Work to be completed >> Set down, please, exactly the lines below that run from the line with "rewrite Hwhole. unfold" to the line with "unfold got in Hg.", both lines included.

Listed entries >>

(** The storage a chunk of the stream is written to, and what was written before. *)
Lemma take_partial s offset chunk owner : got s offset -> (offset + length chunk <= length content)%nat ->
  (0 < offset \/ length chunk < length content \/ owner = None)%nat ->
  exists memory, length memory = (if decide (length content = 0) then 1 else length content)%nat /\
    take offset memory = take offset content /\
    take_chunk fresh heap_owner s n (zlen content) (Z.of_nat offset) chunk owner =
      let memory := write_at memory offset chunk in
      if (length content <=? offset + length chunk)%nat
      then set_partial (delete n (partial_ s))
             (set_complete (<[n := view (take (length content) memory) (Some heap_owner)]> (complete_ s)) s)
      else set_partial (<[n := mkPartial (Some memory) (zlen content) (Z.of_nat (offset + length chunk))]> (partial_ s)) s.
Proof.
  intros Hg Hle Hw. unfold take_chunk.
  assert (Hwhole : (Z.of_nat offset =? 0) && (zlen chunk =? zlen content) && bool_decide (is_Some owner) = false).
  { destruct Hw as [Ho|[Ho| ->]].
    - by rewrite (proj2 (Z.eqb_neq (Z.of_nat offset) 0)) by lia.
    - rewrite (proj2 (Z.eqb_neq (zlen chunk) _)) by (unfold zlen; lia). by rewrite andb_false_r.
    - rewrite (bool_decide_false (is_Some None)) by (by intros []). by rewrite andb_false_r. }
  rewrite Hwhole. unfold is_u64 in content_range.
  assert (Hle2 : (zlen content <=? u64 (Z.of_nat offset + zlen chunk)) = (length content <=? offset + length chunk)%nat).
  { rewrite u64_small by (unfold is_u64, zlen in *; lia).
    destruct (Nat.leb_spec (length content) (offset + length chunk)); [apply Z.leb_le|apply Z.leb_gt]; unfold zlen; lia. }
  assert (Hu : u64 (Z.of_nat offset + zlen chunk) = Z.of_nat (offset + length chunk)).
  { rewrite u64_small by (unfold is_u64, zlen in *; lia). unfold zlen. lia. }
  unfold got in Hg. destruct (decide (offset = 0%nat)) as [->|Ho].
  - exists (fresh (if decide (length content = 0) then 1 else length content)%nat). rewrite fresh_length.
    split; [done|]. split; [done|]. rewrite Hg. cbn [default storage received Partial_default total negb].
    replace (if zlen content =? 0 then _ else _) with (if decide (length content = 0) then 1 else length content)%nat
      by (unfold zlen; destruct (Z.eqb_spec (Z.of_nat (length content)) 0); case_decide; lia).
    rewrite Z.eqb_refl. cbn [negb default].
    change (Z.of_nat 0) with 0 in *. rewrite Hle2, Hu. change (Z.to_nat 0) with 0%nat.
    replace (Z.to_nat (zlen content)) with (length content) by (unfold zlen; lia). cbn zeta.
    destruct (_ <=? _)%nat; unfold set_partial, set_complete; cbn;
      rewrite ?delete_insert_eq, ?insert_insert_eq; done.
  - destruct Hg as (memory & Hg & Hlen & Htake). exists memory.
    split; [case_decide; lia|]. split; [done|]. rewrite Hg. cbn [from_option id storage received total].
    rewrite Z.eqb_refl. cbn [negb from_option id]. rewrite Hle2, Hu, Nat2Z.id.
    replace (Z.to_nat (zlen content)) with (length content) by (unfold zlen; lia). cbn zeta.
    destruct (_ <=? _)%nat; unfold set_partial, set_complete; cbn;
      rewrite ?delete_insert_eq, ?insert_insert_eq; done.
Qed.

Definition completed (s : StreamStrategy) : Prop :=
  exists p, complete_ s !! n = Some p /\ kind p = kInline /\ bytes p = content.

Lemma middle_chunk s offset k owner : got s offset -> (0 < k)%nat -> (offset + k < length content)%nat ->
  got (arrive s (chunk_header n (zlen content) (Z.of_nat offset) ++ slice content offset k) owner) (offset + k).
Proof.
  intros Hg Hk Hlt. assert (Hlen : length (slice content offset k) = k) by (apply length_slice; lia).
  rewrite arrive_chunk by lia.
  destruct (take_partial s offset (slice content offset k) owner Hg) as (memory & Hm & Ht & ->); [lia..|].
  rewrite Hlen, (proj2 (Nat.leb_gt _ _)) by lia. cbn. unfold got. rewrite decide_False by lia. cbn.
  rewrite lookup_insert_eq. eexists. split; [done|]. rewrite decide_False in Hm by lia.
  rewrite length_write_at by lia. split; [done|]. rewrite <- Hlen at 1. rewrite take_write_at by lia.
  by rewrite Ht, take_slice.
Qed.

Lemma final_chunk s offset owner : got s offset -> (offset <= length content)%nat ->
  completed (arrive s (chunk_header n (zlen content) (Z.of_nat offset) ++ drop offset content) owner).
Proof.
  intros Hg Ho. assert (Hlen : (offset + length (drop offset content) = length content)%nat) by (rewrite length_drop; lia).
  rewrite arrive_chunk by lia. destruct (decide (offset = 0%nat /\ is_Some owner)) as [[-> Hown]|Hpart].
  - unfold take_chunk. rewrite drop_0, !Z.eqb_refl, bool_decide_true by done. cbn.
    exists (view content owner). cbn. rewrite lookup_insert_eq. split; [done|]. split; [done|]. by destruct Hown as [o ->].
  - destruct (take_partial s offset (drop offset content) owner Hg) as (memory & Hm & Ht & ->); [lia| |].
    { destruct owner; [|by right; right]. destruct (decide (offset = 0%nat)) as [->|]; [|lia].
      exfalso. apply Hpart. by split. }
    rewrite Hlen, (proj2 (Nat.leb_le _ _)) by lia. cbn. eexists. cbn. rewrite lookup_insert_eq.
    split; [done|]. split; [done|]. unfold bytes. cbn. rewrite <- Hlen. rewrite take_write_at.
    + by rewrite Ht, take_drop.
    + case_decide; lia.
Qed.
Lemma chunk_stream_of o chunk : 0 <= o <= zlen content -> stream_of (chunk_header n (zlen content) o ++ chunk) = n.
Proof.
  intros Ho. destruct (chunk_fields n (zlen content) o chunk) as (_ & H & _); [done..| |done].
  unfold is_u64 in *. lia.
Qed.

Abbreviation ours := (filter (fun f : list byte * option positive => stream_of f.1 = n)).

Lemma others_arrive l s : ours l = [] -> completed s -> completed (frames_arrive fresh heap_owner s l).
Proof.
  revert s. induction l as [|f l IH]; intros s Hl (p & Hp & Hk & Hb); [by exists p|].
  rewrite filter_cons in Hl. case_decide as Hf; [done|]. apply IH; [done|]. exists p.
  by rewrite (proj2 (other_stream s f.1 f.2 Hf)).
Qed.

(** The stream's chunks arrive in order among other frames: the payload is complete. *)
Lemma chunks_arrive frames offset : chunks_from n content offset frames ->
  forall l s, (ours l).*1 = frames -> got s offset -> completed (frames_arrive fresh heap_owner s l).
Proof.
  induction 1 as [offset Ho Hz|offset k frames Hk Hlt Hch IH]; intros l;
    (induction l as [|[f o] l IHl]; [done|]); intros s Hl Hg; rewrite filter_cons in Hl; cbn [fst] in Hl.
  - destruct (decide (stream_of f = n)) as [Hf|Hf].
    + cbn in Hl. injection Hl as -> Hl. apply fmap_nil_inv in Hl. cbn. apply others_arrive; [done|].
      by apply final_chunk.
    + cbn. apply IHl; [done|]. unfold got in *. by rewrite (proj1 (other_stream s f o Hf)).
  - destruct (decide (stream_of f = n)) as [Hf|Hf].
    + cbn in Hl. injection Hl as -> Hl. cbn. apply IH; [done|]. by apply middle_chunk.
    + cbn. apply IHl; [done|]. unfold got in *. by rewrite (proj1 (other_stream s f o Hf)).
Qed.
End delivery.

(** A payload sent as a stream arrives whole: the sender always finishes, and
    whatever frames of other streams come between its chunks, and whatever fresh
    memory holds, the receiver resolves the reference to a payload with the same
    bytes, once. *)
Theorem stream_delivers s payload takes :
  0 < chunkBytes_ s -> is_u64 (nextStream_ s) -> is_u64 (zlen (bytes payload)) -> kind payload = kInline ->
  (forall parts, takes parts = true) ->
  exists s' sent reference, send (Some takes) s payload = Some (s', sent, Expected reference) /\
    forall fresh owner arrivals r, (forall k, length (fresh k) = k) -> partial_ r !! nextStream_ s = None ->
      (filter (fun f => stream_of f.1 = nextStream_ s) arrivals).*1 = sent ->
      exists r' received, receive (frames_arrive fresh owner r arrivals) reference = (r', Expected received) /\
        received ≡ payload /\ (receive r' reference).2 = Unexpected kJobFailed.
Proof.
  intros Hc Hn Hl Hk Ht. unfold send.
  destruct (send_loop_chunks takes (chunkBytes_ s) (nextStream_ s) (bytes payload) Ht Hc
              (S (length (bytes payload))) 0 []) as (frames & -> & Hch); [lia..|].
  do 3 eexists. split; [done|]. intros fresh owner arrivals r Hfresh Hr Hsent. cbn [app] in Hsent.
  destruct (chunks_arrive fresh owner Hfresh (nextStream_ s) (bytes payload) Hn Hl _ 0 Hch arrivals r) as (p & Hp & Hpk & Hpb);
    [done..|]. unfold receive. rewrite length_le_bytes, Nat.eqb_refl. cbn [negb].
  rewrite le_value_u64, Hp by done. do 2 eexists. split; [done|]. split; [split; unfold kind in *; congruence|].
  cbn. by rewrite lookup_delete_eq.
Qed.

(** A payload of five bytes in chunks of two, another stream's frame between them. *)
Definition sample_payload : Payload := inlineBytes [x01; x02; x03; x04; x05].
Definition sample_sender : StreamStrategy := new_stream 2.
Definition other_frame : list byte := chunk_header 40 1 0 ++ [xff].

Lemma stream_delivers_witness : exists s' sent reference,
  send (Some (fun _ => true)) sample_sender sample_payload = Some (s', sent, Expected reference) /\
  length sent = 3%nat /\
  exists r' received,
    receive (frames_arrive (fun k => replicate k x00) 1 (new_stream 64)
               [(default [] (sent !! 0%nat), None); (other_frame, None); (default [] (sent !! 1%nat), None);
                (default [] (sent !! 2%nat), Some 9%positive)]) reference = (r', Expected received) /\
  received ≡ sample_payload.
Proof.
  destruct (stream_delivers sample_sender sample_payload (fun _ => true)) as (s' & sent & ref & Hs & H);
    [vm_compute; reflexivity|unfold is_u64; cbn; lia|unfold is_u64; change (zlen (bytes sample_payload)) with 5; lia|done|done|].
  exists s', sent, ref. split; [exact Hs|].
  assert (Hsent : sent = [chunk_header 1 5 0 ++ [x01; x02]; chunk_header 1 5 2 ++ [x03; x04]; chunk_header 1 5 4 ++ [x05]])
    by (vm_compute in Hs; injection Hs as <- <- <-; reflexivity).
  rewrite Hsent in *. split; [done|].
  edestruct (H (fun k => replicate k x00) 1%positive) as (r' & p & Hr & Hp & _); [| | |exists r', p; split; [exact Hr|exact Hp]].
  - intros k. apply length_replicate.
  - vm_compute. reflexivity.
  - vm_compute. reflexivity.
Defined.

Your response >>
  rewrite Hwhole. unfold is_u64 in content_range.
  assert (Hle2 : (zlen content <=? u64 (Z.of_nat offset + zlen chunk)) = (length content <=? offset + length chunk)%nat).
  { rewrite u64_small by (unfold is_u64, zlen in *; lia).
    destruct (Nat.leb_spec (length content) (offset + length chunk)); [apply Z.leb_le|apply Z.leb_gt]; unfold zlen; lia. }
  assert (Hu : u64 (Z.of_nat offset + zlen chunk) = Z.of_nat (offset + length chunk)).
  { rewrite u64_small by (unfold is_u64, zlen in *; lia). unfold zlen. lia. }
  unfold got in Hg. destruct (decide (offset = 0%nat)) as [->|Ho].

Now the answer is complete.